Re: [PATCH] Btrfs: Do not use data_alloc_cluster in ssd mode

Hans van Kranenburg Mon, 24 Jul 2017 15:43:01 -0700

Hi Chris,

On 07/24/2017 08:53 PM, Chris Mason wrote:
> On 07/24/2017 02:41 PM, David Sterba wrote:
>> On Mon, Jul 24, 2017 at 02:01:07PM -0400, Chris Mason wrote:
>>> On 07/24/2017 10:25 AM, David Sterba wrote:
>>>
>>>> Thanks for the extensive historical summary, this change really
>>>> deserves
>>>> it.
>>>>
>>>> Decoupling the assumptions about the device's block management is
>>>> really
>>>> a good thing, mount option 'ssd' should mean that the device just has
>>>> cheap seeks. Moving the the allocation tweaks to ssd_spread provides a
>>>> way to keep the behaviour for anybody who wants it.
>>>>
>>>> I'd like to push this change to 4.13-rc3, as I don't think we need more
>>>> time to let other users to test this. The effects of current ssd
>>>> implementation have been debated and debugged on IRC for a long time.
>>>
>>> The description is great, but I'd love to see many more benchmarks.

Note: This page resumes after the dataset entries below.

(** The scenario on Windows: git's paths start with a slash. *)
Lemma X7_windows_path_ends_pass_witness :
  fst (update_file_exclude_patterns (on_windows scenario) empty_settings)
  = Raise AssertionError
  \/ fst (update_file_exclude_patterns (on_windows scenario) empty_settings)
     = Raise IndexError.
Proof.
  destruct (@X7_windows_path_ends_pass
              (on_windows scenario) empty_settings
              [u "/work/app/lib/build"; u "/work/app/lib/out.log"]
              [Spawn rev_parse_inside (u "/work/app");
               Spawn clean_ndX (u "/work/app/lib")]
              (u "/work/app/lib/build") eq_refl eq_refl) as [H _].
  - left; reflexivity.
  - vm_compute; discriminate.
  - exact H.
Defined.

(** ** The path form: what changes and what stays *)

Lemma count_occ_replace_char (old new c : char) (s : str) :
  c <> old -> c <> new ->
  count_occ N.eq_dec (replace_char old new s) c = count_occ N.eq_dec s c.
Proof.
  intros Ho Hn; induction s as [|x s IH]; [reflexivity|].
  cbn [replace_char map count_occ]; fold (replace_char old new s).
  rewrite IH; destruct (N.eqb_spec x old) as [->|Hx].
  - destruct (N.eq_dec new c), (N.eq_dec old c); congruence.
  - reflexivity.
Qed.

(** X8: When [windows_path_to_sublime_path] returns, the path had the
    colon second; the result is one character shorter, holds no
    backslash, and holds every colon of the path but that one. *)
Theorem X8_windows_path_shape (path out : str) :
  windows_path_to_sublime_path path = Ok out ->
  nth_error path 1 = Some colon
  /\ List.length out = (List.length path - 1)%nat
  /\ ~ In backslash out
  /\ S (count_occ N.eq_dec out colon) = count_occ N.eq_dec path colon.
Proof.
  unfold windows_path_to_sublime_path.
  destruct path as [|d [|c rest]]; try discriminate.
  cbn [nth_error]; destruct (N.eqb_spec c colon) as [->|Hc];
    [|discriminate].
  intros E.
  assert (Eo : out = replace_char backslash slash (d :: rest))
    by (injection E as <-; reflexivity).
  clear E; subst out.
  split; [reflexivity|split; [|split]].
  - unfold replace_char; rewrite length_map; reflexivity.
  - apply replace_char_gone; discriminate.
  - rewrite count_occ_replace_char by discriminate.
    cbn [count_occ]; destruct (N.eq_dec d colon);
      destruct (N.eq_dec colon colon); congruence.
Qed.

Before starting a visual guide through a subset of benchmark-ish
material that I gathered in the last months, I would first like to point
at a different kind of benchmark, which is not a technical one. It would
be about measuring the end user adoption of the btrfs file system.

There are weeks in which no day goes by on IRC without a user joining
the channel in tears, asking "why is btrfs telling me my disk is full
when df says it's only 50% used"? Every time the IRC tribe has to do the
whole story about chunks, allocated space, used space, balance, the user
understands it a bit, or the user might give up, being confused why all
of this is necessary and why btrfs cannot just manage its own space a
bit, etc. Since a few weeks the debugging sessions have become a lot
shorter. "Ok, remount -o nossd, now try balance again, yay now it works
without "another xyz enospc during balance" errors, and keep it in your
fstab, kthxbye."

These are the users that know IRC or try the mailinglist. Others just
rage quit btrfs again accompanied with some not so nice words in a
twitter message.

This patch solves a significant part of this bad 'out of the box' behaviour.

This behaviour (fully allocating raw space and then crashing) has also
been the main reason at work to only keep btrfs for a few specific use
cases, in tightly controlled environment with extra monitoring on it.
With the -o nossd behaviour, I can start doing much more fun things with
it now, not having to walk around all day, using balance to clean up.

>>> At
>>> Facebook we use the current ssd_spread mode in production on top of
>>> hardware raid5/6 (spinning storage) because it dramatically reduces the
>>> read/modify/write cycles done for metadata writes.
>>
>> Well, I think this is an example that ssd got misused because of the
>> side effects of the allocation. If you observe good patterns for raid5,
>> then the allocator should be adapted for that case, otherwise
>> ssd/ssd_spread should be independent of the raid level.

If I have an iSCSI lun on a NetApp filer with rotating disks, which is
seek-free for random writes (they go to NVRAM and then to WAFL), but not
for random reads, does that make it an ssd, or not? (don't answer, it's
a useless question)

When writing this patch, I deliberately went for a scenario with minimal
impact in the code, but maximum impact in default behaviour for the end
user.

> Absolutely.  The optimizations that made ssd_spread useful for first
> generation flash are the same things that raid5/6 need.  Big writes, or
> said differently a minimum size for fast writes.
> 
>>
>>> If we're going to play around with these, we need a good way to measure
>>> free space fragmentation as part of benchmarks, as well as the IO
>>> patterns coming out of the allocator.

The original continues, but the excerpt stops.